When the line containing "Lemma pretty_Z_no_open (x" appears in the data below, begin copying there and stop only after the line containing "simpl repeat. simpl".

Dataset excerpts ->
=-=-=

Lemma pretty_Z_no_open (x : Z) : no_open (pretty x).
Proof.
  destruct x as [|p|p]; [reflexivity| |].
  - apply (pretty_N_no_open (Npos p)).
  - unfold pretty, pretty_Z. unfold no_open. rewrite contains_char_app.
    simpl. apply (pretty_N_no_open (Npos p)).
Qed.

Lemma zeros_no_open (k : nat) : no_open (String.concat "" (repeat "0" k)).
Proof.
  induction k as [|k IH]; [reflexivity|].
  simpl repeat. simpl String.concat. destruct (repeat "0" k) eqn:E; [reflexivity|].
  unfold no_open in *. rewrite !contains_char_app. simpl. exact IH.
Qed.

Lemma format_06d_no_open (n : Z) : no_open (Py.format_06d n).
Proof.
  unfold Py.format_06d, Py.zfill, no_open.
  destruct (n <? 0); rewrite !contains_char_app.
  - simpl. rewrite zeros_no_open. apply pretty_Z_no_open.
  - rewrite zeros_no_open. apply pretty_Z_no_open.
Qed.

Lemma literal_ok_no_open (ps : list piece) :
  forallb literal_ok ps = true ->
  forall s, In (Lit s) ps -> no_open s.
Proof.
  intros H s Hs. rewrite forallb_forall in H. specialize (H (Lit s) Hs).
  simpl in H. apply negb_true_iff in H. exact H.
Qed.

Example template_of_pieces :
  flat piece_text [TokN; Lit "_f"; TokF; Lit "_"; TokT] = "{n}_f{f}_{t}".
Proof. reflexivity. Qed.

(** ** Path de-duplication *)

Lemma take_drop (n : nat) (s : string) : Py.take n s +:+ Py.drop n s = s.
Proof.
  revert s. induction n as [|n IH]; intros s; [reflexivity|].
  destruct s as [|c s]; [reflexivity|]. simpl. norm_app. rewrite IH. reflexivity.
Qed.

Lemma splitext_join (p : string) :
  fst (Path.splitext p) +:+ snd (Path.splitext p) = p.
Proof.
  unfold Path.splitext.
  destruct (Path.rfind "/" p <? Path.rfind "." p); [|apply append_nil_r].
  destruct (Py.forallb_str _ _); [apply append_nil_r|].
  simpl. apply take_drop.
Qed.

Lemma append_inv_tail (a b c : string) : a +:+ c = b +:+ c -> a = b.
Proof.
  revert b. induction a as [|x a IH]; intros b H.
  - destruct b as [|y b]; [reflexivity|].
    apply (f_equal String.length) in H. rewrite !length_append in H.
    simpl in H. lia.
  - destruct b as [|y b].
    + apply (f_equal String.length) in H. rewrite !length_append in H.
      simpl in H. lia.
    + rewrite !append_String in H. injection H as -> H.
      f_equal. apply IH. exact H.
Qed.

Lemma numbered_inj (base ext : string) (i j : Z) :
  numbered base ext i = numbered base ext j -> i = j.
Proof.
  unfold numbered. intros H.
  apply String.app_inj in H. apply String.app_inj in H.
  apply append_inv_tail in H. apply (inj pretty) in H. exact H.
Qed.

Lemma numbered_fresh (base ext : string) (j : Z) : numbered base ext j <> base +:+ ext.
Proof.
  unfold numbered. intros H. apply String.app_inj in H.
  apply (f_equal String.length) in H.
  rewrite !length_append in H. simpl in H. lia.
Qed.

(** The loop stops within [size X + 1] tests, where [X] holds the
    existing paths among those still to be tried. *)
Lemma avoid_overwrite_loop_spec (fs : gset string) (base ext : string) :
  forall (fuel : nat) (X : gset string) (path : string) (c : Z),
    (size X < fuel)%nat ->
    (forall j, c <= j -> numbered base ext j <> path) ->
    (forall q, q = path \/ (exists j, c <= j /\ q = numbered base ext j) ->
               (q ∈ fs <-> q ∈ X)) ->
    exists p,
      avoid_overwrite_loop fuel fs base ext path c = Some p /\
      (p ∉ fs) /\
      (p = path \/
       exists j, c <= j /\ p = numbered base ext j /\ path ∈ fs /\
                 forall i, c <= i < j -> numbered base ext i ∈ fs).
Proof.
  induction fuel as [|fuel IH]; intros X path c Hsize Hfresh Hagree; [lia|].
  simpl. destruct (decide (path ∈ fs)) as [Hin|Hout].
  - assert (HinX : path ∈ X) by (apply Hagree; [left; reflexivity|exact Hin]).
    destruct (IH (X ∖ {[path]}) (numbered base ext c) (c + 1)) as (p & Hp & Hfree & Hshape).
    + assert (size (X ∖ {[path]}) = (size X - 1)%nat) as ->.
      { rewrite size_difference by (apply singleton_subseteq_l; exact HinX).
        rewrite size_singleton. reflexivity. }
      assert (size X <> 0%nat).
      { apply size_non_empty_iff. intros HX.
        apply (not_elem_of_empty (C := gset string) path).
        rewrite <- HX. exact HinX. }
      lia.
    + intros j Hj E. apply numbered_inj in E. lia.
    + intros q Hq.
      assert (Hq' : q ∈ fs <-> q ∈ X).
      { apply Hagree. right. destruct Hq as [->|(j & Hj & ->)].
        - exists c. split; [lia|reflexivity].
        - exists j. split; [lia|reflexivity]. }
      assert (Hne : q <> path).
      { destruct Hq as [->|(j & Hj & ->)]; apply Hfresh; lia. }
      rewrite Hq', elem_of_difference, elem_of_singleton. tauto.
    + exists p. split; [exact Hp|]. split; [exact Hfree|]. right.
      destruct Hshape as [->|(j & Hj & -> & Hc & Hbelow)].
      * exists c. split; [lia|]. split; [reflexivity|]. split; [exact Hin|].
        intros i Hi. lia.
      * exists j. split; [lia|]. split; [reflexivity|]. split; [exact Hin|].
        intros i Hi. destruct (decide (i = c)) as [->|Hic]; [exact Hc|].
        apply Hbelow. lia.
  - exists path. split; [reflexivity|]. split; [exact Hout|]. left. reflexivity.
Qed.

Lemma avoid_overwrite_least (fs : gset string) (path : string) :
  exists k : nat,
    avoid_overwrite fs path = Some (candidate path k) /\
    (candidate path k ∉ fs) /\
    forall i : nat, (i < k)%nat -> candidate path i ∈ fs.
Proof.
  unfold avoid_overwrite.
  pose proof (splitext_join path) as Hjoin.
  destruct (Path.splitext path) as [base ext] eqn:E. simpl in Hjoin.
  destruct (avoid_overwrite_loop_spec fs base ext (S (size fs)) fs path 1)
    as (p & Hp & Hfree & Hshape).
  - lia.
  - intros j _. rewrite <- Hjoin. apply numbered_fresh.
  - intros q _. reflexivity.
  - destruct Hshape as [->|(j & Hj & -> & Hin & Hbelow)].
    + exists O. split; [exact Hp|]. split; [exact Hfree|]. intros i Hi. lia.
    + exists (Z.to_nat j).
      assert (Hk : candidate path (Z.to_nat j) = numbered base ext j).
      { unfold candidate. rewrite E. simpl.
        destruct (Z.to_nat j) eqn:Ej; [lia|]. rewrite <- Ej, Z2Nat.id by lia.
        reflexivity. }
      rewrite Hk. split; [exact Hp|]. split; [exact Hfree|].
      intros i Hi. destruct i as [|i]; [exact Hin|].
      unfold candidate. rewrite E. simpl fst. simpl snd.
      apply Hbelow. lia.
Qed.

=-=-=

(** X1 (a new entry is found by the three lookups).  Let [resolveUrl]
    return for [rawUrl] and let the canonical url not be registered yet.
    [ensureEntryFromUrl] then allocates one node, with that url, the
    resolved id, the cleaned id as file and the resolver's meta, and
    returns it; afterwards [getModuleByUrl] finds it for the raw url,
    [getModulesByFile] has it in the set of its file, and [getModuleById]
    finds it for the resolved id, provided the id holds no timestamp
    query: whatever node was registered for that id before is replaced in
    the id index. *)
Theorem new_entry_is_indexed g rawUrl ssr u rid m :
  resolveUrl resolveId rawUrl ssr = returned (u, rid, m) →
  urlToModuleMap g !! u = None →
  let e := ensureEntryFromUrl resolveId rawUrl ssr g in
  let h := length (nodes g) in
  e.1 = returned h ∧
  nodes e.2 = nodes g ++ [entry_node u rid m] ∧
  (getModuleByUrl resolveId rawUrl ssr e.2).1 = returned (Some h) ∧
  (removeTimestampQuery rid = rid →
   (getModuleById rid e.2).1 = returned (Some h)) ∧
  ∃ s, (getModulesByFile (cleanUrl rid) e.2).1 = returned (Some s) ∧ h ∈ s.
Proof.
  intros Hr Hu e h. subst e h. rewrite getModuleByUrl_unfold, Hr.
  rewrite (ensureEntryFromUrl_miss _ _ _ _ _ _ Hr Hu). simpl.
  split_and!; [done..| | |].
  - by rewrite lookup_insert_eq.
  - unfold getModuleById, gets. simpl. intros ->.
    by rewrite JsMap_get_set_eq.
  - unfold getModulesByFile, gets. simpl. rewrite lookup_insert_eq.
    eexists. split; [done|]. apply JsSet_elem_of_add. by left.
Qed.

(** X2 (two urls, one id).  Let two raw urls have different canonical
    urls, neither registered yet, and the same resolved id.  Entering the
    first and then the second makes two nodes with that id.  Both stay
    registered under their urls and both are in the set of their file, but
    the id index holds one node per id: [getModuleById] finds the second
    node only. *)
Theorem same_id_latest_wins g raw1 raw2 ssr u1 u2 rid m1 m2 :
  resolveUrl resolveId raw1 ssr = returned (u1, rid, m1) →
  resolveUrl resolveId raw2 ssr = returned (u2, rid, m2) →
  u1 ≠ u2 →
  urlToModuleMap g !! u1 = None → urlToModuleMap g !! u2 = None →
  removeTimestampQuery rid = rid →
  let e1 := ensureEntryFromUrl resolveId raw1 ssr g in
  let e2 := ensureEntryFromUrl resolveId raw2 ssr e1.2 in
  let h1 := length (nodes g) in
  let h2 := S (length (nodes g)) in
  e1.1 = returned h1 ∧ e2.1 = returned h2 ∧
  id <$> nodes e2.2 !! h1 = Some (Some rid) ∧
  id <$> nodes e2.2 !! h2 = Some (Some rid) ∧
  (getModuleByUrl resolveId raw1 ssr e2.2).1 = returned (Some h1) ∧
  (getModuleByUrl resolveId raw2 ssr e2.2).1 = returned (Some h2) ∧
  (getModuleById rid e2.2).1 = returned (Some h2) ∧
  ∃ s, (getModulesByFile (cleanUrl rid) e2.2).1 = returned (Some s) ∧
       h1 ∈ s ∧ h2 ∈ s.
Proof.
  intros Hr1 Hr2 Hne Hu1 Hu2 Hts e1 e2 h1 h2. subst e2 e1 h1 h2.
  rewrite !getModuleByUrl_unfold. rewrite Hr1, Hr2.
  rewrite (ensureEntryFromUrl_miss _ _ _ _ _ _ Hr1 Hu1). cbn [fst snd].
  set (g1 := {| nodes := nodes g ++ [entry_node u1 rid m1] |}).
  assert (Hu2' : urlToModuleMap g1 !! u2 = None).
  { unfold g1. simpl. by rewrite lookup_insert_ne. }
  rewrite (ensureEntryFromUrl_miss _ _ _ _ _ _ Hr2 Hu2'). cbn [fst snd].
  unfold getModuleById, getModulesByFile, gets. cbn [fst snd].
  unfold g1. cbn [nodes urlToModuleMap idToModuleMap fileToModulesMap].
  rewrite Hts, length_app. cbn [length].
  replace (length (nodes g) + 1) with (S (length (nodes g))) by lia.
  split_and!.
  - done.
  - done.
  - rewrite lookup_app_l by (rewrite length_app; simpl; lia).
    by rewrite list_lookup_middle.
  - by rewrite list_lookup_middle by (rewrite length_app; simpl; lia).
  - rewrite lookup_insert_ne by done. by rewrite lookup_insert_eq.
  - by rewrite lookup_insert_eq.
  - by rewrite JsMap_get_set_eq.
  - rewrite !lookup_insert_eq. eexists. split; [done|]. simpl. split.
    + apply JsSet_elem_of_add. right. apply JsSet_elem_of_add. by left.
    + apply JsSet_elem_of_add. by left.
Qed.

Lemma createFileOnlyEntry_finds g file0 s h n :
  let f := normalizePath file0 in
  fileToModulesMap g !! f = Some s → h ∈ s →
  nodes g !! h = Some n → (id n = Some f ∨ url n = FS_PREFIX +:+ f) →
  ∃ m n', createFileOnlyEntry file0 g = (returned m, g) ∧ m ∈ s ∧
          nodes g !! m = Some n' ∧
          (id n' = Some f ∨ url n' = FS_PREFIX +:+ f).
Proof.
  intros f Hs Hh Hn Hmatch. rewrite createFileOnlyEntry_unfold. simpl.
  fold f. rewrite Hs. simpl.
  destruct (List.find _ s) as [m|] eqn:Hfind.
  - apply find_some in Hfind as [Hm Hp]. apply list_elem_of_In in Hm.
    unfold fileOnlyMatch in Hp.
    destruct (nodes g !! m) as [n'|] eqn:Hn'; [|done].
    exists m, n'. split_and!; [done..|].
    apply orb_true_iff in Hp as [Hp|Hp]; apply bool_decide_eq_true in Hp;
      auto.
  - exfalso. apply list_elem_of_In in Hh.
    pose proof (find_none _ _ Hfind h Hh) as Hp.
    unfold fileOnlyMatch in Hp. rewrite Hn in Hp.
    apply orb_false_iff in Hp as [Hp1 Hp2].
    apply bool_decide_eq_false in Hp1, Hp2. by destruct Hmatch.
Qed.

=-=-=

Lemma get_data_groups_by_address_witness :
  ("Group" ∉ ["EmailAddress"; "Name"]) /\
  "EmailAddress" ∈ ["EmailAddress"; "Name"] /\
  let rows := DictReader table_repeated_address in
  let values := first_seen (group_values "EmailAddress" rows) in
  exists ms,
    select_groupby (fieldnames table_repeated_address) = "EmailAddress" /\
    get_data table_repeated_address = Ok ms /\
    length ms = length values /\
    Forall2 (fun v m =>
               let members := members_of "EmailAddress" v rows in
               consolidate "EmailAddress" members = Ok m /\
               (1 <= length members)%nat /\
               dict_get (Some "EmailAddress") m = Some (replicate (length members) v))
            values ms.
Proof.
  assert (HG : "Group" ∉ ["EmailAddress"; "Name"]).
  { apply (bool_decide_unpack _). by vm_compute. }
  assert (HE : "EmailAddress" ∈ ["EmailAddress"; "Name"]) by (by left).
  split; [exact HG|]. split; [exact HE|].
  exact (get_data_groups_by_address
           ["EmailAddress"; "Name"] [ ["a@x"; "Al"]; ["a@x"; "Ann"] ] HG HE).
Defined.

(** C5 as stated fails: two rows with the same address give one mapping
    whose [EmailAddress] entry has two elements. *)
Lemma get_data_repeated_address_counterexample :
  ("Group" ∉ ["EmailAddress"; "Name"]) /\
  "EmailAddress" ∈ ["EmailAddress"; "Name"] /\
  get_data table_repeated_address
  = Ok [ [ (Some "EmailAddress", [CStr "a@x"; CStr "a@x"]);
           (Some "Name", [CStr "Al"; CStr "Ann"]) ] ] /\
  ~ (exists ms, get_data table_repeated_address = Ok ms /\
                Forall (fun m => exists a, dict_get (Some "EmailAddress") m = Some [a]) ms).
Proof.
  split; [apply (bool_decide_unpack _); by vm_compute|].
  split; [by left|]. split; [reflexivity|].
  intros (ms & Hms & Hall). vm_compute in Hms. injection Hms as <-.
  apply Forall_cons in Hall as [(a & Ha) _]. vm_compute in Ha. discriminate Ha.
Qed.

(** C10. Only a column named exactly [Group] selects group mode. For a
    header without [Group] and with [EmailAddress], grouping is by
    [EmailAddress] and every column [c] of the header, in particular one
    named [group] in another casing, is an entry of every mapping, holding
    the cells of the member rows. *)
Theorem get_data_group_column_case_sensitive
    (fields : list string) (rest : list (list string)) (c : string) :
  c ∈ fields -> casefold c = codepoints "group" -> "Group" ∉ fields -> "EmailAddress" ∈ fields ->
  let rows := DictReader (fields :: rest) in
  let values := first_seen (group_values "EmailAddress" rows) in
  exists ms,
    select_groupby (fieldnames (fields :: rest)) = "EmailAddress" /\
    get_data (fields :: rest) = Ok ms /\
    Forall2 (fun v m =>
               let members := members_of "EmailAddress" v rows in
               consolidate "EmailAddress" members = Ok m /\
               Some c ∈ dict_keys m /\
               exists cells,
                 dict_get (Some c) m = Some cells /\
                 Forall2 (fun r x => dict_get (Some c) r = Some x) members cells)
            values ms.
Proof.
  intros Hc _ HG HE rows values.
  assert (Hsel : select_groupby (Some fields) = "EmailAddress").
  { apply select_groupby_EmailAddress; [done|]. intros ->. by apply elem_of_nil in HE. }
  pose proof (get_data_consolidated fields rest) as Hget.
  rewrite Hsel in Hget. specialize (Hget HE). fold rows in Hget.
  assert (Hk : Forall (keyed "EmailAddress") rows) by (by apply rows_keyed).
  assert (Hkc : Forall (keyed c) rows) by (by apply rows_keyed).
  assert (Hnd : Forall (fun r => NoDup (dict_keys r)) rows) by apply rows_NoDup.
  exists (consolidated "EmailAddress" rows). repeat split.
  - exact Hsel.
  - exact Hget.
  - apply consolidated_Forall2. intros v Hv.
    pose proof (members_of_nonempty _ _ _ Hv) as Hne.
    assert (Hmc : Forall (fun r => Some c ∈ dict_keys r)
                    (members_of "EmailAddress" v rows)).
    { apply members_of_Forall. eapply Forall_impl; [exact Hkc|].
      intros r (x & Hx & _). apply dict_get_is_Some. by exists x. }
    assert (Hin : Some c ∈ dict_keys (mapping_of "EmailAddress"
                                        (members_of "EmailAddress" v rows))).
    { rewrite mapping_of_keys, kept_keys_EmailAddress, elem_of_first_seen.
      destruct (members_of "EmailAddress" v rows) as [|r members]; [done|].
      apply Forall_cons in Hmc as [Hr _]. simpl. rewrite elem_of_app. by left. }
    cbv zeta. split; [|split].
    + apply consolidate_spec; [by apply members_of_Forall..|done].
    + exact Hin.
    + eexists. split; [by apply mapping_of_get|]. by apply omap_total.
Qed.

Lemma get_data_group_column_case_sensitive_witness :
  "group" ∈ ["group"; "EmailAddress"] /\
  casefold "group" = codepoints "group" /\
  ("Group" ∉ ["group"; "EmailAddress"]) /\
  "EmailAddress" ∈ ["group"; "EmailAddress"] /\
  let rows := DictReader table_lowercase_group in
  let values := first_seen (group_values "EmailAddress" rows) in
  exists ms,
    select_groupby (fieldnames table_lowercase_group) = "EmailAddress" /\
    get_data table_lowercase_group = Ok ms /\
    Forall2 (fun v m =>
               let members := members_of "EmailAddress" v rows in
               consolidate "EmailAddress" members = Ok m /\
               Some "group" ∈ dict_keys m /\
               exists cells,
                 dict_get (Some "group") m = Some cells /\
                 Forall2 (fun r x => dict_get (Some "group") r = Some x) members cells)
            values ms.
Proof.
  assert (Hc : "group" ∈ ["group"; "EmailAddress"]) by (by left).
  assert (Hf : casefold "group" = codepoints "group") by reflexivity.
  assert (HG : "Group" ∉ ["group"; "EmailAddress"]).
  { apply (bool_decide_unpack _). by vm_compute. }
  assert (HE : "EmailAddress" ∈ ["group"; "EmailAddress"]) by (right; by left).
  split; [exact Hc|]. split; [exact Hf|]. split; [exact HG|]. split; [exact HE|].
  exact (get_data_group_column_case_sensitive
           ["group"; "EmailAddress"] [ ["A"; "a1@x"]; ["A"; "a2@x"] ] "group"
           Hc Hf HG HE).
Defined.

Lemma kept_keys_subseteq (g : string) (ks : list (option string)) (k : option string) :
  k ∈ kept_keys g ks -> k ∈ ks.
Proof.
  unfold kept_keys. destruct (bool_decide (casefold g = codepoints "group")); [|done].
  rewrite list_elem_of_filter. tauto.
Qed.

=-=-=

Written response ->
Lemma pretty_Z_no_open (x : Z) : no_open (pretty x).
Proof.
  destruct x as [|p|p]; [reflexivity| |].
  - apply (pretty_N_no_open (Npos p)).
  - unfold pretty, pretty_Z. unfold no_open. rewrite contains_char_app.
    simpl. apply (pretty_N_no_open (Npos p)).
Qed.

Lemma zeros_no_open (k : nat) : no_open (String.concat "" (repeat "0" k)).
Proof.
  induction k as [|k IH]; [reflexivity|].
  simpl repeat. simpl String.concat. destruct (repeat "0" k) eqn:E; [reflexivity|].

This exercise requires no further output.